◆ TASK
Starting at the line that contains "- apply bool_decide_eq_false.", restate each line word for word through the final line of the data, keeping both ends.
--- GIVEN INFORMATION ---
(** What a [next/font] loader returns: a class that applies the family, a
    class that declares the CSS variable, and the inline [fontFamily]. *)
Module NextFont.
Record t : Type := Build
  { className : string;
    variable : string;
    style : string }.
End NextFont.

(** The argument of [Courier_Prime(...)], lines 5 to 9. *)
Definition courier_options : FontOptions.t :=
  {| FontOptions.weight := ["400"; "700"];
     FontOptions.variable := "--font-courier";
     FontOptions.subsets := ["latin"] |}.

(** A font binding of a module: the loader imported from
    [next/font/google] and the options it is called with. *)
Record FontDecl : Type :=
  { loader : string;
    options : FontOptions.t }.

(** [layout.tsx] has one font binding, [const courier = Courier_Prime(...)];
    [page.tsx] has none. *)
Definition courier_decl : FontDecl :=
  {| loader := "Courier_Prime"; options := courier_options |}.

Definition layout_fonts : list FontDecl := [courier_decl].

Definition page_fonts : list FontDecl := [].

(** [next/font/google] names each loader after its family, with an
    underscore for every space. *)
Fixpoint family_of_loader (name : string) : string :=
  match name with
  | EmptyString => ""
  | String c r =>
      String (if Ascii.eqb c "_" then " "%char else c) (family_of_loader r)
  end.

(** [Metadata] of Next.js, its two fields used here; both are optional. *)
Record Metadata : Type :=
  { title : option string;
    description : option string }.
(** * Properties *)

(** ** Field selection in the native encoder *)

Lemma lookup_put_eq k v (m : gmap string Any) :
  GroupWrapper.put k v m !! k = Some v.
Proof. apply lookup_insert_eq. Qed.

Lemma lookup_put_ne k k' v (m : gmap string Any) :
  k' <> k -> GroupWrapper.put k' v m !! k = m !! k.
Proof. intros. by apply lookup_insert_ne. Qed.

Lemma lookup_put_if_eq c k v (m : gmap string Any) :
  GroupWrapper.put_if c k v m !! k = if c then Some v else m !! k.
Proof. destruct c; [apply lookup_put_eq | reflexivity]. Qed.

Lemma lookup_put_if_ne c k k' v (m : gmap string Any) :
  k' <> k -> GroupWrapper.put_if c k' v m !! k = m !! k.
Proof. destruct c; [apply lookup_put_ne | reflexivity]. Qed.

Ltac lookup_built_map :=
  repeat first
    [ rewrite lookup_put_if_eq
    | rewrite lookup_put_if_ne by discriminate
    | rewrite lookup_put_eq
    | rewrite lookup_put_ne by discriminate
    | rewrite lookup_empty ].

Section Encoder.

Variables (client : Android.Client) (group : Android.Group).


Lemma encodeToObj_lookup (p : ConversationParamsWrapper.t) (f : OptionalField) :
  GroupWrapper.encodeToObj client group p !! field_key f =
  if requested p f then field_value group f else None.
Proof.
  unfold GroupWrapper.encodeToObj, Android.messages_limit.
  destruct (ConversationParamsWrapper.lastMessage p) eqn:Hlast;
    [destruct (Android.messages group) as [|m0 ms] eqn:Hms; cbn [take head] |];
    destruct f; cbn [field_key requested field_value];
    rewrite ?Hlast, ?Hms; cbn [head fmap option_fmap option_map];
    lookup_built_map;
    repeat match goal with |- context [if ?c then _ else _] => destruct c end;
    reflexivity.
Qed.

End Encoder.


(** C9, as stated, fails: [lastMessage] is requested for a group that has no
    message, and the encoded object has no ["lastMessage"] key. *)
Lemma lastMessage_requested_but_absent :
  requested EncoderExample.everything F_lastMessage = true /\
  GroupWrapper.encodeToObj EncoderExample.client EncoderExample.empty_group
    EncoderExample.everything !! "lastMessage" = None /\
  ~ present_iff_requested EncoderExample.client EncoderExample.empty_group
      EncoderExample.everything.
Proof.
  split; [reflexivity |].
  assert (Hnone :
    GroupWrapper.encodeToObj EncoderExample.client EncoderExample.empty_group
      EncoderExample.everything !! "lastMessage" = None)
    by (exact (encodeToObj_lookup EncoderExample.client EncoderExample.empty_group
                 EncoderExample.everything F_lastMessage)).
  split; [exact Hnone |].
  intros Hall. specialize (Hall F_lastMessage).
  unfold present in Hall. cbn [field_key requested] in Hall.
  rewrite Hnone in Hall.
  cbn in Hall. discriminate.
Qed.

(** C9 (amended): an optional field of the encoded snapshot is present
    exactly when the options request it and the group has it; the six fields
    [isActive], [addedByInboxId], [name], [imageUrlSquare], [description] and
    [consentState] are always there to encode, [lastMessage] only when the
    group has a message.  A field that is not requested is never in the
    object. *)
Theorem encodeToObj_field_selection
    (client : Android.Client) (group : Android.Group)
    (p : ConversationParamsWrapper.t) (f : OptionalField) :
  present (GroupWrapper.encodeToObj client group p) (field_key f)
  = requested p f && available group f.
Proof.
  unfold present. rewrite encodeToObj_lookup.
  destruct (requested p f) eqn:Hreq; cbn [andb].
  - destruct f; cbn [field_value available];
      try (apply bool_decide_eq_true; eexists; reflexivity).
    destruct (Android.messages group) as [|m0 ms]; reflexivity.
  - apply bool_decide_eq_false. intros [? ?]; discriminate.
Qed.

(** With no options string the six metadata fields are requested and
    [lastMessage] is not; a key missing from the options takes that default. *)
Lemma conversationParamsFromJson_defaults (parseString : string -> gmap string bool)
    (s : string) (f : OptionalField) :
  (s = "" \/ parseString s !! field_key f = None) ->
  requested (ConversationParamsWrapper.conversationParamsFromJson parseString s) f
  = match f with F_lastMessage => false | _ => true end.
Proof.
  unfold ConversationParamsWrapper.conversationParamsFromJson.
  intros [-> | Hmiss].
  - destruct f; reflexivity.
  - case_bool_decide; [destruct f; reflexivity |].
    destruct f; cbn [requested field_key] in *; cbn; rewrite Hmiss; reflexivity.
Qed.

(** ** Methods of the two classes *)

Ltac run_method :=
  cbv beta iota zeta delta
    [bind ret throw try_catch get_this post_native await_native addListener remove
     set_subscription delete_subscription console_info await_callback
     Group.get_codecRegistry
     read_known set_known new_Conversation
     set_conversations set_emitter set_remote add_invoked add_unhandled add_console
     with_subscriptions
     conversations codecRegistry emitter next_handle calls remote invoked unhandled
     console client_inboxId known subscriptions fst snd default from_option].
---
◆ RESPONSE AREA
  - apply bool_decide_eq_false. intros [? ?]; discriminate.
Qed.

(** With no options string the six metadata fields are requested and
    [lastMessage] is not; a key missing from the options takes that default. *)
Lemma conversationParamsFromJson_defaults (parseString : string -> gmap string bool)
    (s : string) (f : OptionalField) :
  (s = "" \/ parseString s !! field_key f = None) ->
  requested (ConversationParamsWrapper.conversationParamsFromJson parseString s) f
  = match f with F_lastMessage => false | _ => true end.
Proof.
  unfold ConversationParamsWrapper.conversationParamsFromJson.
  intros [-> | Hmiss].
  - destruct f; reflexivity.
  - case_bool_decide; [destruct f; reflexivity |].
    destruct f; cbn [requested field_key] in *; cbn; rewrite Hmiss; reflexivity.
Qed.

(** ** Methods of the two classes *)

Ltac run_method :=
  cbv beta iota zeta delta
    [bind ret throw try_catch get_this post_native await_native addListener remove
     set_subscription delete_subscription console_info await_callback
     Group.get_codecRegistry
     read_known set_known new_Conversation
     set_conversations set_emitter set_remote add_invoked add_unhandled add_console
     with_subscriptions
     conversations codecRegistry emitter next_handle calls remote invoked unhandled
     console client_inboxId known subscriptions fst snd default from_option].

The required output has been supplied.